__Work task__: Set down exactly the lines below between the line holding "Record ScheduledOrder : Set" and the line holding "mk_order (order_id o) (request o) (acceptance_sequence o) v", inclusive; no other line belongs in the answer.

[Dataset entries]
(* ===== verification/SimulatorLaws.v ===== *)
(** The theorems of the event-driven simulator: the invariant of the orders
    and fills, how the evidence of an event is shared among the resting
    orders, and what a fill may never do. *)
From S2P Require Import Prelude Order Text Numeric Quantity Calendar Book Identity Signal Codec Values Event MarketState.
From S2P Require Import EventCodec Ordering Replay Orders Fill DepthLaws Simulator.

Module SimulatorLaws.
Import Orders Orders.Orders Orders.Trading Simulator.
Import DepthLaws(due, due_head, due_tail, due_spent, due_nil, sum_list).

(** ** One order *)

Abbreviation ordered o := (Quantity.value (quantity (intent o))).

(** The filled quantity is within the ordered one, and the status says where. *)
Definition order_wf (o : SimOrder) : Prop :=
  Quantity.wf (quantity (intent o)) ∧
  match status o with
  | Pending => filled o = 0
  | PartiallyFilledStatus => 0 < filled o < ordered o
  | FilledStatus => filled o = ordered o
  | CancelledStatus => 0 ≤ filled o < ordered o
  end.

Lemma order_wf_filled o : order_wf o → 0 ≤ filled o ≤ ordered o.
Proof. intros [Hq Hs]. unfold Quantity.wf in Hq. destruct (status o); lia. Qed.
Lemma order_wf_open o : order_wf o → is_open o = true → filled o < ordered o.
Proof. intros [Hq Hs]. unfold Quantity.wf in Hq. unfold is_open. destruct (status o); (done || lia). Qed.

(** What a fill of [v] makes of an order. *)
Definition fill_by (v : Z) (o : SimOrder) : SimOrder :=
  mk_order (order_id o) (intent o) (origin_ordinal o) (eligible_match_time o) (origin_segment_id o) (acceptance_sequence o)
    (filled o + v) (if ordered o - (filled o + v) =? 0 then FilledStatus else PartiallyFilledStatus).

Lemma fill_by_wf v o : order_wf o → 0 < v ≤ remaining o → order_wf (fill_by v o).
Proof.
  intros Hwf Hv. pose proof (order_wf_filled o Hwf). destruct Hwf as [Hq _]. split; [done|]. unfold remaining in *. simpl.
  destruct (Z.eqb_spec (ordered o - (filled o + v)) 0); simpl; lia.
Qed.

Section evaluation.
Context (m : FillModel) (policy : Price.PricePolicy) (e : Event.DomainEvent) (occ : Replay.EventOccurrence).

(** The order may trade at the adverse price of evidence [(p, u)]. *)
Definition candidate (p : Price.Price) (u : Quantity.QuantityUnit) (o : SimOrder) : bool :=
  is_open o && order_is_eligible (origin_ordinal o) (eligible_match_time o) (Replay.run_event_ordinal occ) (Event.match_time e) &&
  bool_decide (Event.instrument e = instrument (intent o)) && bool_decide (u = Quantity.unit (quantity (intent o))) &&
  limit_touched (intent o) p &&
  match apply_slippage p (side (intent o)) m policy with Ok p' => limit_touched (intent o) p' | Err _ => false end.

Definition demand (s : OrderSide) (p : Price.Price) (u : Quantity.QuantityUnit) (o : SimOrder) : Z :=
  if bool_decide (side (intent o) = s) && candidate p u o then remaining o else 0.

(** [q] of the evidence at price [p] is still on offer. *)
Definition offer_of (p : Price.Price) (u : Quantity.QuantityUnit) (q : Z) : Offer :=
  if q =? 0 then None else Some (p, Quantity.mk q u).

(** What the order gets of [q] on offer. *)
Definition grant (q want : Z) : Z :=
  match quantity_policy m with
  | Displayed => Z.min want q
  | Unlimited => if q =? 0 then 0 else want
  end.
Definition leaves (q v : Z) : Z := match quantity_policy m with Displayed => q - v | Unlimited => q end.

...

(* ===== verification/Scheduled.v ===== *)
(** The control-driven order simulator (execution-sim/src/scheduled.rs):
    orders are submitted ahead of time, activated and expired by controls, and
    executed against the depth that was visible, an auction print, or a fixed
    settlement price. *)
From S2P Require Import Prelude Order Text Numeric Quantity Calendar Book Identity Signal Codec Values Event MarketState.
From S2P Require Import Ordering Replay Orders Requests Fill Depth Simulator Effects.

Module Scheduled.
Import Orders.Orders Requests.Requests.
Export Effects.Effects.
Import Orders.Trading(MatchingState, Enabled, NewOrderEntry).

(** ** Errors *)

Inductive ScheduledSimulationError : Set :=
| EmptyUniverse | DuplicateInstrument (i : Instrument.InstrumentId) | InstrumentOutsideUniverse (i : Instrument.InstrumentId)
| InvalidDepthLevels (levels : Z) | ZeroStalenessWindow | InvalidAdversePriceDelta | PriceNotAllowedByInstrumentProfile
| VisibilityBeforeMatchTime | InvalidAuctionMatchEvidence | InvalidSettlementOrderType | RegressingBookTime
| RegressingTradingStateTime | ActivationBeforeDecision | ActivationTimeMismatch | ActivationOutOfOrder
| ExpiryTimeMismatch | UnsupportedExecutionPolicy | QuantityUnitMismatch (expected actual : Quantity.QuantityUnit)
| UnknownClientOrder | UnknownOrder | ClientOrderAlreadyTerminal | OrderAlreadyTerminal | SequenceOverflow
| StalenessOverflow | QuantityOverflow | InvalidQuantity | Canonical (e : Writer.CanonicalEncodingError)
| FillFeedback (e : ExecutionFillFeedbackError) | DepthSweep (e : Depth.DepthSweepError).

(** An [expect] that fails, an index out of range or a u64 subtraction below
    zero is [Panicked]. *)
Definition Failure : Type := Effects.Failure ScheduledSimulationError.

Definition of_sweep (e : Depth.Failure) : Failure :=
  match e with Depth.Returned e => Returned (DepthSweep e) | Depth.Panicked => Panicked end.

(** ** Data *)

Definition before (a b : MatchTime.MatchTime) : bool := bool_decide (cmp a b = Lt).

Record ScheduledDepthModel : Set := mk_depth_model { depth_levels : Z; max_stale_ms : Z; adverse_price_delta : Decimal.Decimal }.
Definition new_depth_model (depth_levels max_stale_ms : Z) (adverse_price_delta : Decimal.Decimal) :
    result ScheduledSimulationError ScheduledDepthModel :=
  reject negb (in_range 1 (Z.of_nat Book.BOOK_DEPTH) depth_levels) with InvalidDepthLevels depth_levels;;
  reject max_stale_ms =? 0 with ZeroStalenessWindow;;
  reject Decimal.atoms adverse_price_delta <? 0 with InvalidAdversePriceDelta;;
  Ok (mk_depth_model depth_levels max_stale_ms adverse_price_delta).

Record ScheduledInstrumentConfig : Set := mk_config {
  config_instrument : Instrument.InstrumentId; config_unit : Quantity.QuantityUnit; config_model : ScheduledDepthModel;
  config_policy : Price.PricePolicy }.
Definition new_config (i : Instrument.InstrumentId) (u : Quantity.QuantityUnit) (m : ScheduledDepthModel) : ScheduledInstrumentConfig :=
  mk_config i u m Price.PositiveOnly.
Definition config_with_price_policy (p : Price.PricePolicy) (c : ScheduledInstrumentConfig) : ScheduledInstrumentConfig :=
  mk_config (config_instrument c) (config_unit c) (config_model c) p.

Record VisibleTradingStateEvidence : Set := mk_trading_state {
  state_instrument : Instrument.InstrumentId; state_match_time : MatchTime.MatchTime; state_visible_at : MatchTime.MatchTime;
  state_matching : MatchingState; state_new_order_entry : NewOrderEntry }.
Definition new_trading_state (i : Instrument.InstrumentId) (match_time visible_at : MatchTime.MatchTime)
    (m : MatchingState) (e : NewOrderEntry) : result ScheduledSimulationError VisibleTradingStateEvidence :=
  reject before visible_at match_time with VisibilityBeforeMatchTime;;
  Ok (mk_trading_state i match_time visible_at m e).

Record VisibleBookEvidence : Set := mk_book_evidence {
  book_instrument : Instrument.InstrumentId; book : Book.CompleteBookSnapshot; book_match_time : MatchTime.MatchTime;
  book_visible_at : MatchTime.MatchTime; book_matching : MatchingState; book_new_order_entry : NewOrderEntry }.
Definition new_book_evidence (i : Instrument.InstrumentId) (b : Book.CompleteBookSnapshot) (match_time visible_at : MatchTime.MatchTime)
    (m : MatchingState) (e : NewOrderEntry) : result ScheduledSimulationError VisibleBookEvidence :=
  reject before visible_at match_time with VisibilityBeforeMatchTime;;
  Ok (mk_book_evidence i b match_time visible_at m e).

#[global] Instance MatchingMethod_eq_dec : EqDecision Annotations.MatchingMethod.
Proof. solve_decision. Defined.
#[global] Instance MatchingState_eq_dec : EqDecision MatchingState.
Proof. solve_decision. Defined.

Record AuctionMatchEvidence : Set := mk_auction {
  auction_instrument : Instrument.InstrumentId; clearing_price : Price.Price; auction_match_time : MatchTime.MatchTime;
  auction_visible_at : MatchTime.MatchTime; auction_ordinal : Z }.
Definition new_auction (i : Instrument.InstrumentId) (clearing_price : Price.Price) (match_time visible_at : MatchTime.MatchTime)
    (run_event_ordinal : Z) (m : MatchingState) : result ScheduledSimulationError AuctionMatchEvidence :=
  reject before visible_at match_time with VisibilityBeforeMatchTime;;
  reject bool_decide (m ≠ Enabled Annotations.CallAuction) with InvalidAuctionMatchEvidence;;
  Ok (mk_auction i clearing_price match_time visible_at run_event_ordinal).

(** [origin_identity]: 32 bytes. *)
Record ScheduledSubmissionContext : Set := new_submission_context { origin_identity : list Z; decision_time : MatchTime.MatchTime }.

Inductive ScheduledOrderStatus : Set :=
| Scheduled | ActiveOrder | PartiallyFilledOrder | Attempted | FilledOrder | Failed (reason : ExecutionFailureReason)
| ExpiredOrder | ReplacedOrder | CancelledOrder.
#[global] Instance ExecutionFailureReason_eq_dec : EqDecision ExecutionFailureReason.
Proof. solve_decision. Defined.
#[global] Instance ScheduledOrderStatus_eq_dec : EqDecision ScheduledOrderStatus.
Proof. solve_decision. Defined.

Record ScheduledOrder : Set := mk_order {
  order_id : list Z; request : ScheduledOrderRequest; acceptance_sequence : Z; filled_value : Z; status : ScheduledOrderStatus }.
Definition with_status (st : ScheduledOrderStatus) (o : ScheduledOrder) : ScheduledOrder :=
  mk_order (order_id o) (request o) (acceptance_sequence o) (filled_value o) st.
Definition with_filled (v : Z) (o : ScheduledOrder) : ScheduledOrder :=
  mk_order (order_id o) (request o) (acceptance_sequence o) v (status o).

__Solution to this exercise__:
Record ScheduledOrder : Set := mk_order {
  order_id : list Z; request : ScheduledOrderRequest; acceptance_sequence : Z; filled_value : Z; status : ScheduledOrderStatus }.
Definition with_status (st : ScheduledOrderStatus) (o : ScheduledOrder) : ScheduledOrder :=
  mk_order (order_id o) (request o) (acceptance_sequence o) (filled_value o) st.
Definition with_filled (v : Z) (o : ScheduledOrder) : ScheduledOrder :=
  mk_order (order_id o) (request o) (acceptance_sequence o) v (status o).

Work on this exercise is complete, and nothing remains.